Go through the data from its first line and retype each line, stopping once the line containing "(** A picture of the pool that is in use. *)" has been retyped.
+---+
(* ===== verification/H264Fill.v ===== *)
(** Putting a picture into a frame store of the H.264 decoded picture buffer
    (src/drivers/frame_provider/decoder/h264_multi/h264_dpb.c), and emptying
    one, keep the invariant. *)

From stdpp Require Import base list numbers sorting gmap.
From Stdlib Require Import ZArith Lia Bool.
From S2P Require Import Prelude H264Types H264Pool H264Inv H264PoolOk.

#[local] Open Scope Z_scope.

(** Changes of members the invariant does not read. *)
Ltac inv_same HI := destruct HI; split; done.

Section Fill.
Context (fx : fixed) (m : bool) (keep : list Z) (k : Z) (Hk : 0 ≤ k < DPB_SIZE_MAX).
Implicit Types (s : h264_dpb_stru) (ex : list Z) (d : DecodedPictureBuffer) (f : FrameStore) (E : Z → h264_dpb_stru → Prop).

(** Frame store [k] is being changed and holds [f]; the pictures [keep] stay as
    they are. *)
Record filling ex d f s : Prop := {
  fl_inv : inv fx m ex (Some k) s;
  fl_store : store s k = Some f;
  fl_dpb : mDPB s = d;
  fl_keep : ∀ p, p ∈ keep → p ∈ own_store f ++ ex ∧ stored m s p
}.

(** A picture of the pool that is in use. *)
Lemma inv_pic ex X s p : inv fx m ex X s → p ∈ owned (mFrameStore s) ++ ex → ∃ x, pic s p = Some x ∧ p_frame_mbs_only_flag x = m.
Proof. intros HI Hp. apply (iv_own_used HI) in Hp as (x & Hr & Hx & Hu). exists x. split; [done|]. by apply (iv_mbs HI p). Qed.

Lemma store_owned s f p : store s k = Some f → p ∈ own_store f → p ∈ owned (mFrameStore s).
Proof.
  intros Hf Hp. apply aget_inv in Hf as [_ Hf]. apply list_elem_of_bind. exists f. split; [done|]. apply list_elem_of_lookup. exists (Z.to_nat k).
  rewrite lookup_take_lt by (unfold DPB_SIZE_MAX in *; lia). done.
Qed.

Lemma filling_pic ex d f s p : filling ex d f s → p ∈ own_store f ++ ex → ∃ x, pic s p = Some x ∧ p_frame_mbs_only_flag x = m.
Proof.
  intros [HI Hf _ _] Hp. eapply inv_pic; [done|]. rewrite elem_of_app in Hp |- *. destruct Hp as [Hp|Hp]; [left; by eapply store_owned|by right].
Qed.

Lemma stored_pic_set s p q x x' : stored m s q → pic s p = Some x → le_pic x x' → stored m (pic_set p x' s) q.
Proof.
  intros (y & Hy & Hm) Hx Hle. pose proof (aget_inv _ _ _ Hx) as [Hr _]. destruct (decide (p = q)) as [->|Hne].
  - exists x'. split; [by eapply pic_set_eq|]. rewrite (lp_structure _ _ Hle). by simplify_eq.
  - exists y. split; [|done]. by rewrite pic_set_ne by (try done; lia).
Qed.

Lemma pic_at_fill ex d f s p (R : StorablePicture → h264_dpb_stru → Prop) E : filling ex d f s → p ∈ own_store f ++ ex →
  (∀ x, pic s p = Some x → p_frame_mbs_only_flag x = m → R x s) → wp False (pic_at (Some p)) R E s.
Proof. intros Hs Hp HR. destruct (filling_pic _ _ _ _ _ Hs Hp) as (x & Hx & Hm). eapply pic_at_wp; [done|]. by apply HR. Qed.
+---+
▸ **Completed exercise**:
(* ===== verification/H264Fill.v ===== *)
(** Putting a picture into a frame store of the H.264 decoded picture buffer
    (src/drivers/frame_provider/decoder/h264_multi/h264_dpb.c), and emptying
    one, keep the invariant. *)

From stdpp Require Import base list numbers sorting gmap.
From Stdlib Require Import ZArith Lia Bool.
From S2P Require Import Prelude H264Types H264Pool H264Inv H264PoolOk.

#[local] Open Scope Z_scope.

(** Changes of members the invariant does not read. *)
Ltac inv_same HI := destruct HI; split; done.

Section Fill.
Context (fx : fixed) (m : bool) (keep : list Z) (k : Z) (Hk : 0 ≤ k < DPB_SIZE_MAX).
Implicit Types (s : h264_dpb_stru) (ex : list Z) (d : DecodedPictureBuffer) (f : FrameStore) (E : Z → h264_dpb_stru → Prop).

(** Frame store [k] is being changed and holds [f]; the pictures [keep] stay as
    they are. *)
Record filling ex d f s : Prop := {
  fl_inv : inv fx m ex (Some k) s;
  fl_store : store s k = Some f;
  fl_dpb : mDPB s = d;
  fl_keep : ∀ p, p ∈ keep → p ∈ own_store f ++ ex ∧ stored m s p
}.

(** A picture of the pool that is in use. *)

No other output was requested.